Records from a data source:
____________
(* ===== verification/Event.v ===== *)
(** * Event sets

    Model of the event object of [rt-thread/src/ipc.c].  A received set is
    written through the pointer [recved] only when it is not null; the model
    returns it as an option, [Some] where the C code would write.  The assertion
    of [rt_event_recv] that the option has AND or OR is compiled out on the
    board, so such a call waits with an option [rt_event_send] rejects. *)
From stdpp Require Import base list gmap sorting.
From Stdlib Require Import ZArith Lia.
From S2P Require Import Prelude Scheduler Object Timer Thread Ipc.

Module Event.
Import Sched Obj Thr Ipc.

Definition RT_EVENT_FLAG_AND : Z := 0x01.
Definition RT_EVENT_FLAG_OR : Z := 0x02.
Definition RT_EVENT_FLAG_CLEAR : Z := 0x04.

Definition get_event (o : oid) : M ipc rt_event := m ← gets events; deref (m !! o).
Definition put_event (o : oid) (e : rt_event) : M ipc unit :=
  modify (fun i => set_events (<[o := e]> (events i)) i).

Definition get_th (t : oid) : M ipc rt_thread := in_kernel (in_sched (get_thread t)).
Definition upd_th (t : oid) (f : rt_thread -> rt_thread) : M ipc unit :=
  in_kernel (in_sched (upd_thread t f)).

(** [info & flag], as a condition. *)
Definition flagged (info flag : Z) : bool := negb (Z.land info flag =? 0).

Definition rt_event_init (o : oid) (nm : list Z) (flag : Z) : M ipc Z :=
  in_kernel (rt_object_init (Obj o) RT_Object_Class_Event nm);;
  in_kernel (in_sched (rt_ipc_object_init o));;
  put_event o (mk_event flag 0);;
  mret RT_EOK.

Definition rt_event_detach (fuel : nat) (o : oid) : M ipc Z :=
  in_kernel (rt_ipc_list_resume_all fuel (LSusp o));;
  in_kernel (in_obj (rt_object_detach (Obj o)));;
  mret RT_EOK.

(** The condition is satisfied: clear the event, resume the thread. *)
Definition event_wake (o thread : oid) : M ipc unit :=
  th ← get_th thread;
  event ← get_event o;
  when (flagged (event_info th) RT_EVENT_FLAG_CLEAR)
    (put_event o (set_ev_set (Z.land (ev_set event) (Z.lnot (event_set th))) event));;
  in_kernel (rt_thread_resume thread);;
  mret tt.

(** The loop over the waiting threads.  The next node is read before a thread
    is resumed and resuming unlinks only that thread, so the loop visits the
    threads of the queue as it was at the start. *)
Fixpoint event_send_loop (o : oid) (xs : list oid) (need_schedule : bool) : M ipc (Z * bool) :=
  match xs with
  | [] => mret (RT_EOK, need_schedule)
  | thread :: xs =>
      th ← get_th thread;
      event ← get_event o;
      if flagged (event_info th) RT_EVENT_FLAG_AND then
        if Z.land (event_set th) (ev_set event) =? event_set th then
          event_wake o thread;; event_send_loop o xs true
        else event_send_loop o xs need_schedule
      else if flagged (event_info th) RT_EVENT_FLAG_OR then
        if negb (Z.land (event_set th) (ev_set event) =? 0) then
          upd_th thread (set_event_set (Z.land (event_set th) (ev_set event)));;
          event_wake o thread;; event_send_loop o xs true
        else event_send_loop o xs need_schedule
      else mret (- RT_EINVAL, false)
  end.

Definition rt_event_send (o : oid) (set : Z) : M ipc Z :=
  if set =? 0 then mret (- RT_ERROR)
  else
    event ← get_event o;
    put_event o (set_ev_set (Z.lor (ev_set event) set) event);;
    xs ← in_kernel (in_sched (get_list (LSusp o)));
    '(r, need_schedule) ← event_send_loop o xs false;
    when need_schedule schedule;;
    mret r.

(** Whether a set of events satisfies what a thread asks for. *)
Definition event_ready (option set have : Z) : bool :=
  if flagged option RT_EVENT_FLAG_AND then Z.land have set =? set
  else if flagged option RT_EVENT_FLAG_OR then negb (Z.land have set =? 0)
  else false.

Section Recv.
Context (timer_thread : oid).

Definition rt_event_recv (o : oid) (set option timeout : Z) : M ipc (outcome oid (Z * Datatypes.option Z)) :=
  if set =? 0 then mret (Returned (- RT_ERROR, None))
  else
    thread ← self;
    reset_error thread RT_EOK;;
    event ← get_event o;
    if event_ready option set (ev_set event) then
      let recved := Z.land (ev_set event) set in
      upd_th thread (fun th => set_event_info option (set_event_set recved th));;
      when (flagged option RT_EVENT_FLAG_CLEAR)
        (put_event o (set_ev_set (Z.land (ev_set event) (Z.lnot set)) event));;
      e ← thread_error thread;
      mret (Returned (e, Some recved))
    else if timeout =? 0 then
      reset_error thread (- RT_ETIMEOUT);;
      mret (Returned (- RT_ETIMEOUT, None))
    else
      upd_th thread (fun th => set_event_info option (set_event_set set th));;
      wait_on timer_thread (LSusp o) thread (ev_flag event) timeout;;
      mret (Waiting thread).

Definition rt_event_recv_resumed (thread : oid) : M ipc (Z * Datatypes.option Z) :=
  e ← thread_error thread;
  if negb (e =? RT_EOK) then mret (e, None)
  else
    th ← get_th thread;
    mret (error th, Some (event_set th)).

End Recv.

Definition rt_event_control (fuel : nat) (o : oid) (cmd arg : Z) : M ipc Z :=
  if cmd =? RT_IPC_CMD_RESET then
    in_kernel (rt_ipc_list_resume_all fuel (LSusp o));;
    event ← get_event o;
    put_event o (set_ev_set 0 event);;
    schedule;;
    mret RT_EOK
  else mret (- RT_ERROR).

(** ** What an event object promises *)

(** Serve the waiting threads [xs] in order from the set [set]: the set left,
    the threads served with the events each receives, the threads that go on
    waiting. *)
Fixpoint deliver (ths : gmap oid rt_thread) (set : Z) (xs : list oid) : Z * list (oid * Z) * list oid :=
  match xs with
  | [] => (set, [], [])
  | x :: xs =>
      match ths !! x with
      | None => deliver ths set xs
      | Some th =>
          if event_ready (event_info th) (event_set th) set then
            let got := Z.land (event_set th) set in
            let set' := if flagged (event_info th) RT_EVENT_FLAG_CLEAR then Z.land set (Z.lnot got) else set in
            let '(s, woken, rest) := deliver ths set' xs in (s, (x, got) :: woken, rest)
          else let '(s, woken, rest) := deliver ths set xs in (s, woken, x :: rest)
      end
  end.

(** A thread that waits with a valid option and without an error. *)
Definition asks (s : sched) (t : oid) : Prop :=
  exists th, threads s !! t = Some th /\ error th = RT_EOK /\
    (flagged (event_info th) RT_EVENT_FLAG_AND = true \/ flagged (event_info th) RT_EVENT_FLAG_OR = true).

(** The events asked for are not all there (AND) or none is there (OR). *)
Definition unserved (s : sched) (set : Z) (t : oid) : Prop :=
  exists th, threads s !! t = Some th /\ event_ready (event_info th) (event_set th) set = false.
____________
From the records above, transcribe exactly the run of lines that opens with the line holding "Context (timer_thread : oid)." and closes with the line holding "waiting. *)", both included.

Context (timer_thread : oid).

Definition rt_event_recv (o : oid) (set option timeout : Z) : M ipc (outcome oid (Z * Datatypes.option Z)) :=
  if set =? 0 then mret (Returned (- RT_ERROR, None))
  else
    thread ← self;
    reset_error thread RT_EOK;;
    event ← get_event o;
    if event_ready option set (ev_set event) then
      let recved := Z.land (ev_set event) set in
      upd_th thread (fun th => set_event_info option (set_event_set recved th));;
      when (flagged option RT_EVENT_FLAG_CLEAR)
        (put_event o (set_ev_set (Z.land (ev_set event) (Z.lnot set)) event));;
      e ← thread_error thread;
      mret (Returned (e, Some recved))
    else if timeout =? 0 then
      reset_error thread (- RT_ETIMEOUT);;
      mret (Returned (- RT_ETIMEOUT, None))
    else
      upd_th thread (fun th => set_event_info option (set_event_set set th));;
      wait_on timer_thread (LSusp o) thread (ev_flag event) timeout;;
      mret (Waiting thread).

Definition rt_event_recv_resumed (thread : oid) : M ipc (Z * Datatypes.option Z) :=
  e ← thread_error thread;
  if negb (e =? RT_EOK) then mret (e, None)
  else
    th ← get_th thread;
    mret (error th, Some (event_set th)).

End Recv.

Definition rt_event_control (fuel : nat) (o : oid) (cmd arg : Z) : M ipc Z :=
  if cmd =? RT_IPC_CMD_RESET then
    in_kernel (rt_ipc_list_resume_all fuel (LSusp o));;
    event ← get_event o;
    put_event o (set_ev_set 0 event);;
    schedule;;
    mret RT_EOK
  else mret (- RT_ERROR).

(** ** What an event object promises *)

(** Serve the waiting threads [xs] in order from the set [set]: the set left,
    the threads served with the events each receives, the threads that go on
    waiting. *)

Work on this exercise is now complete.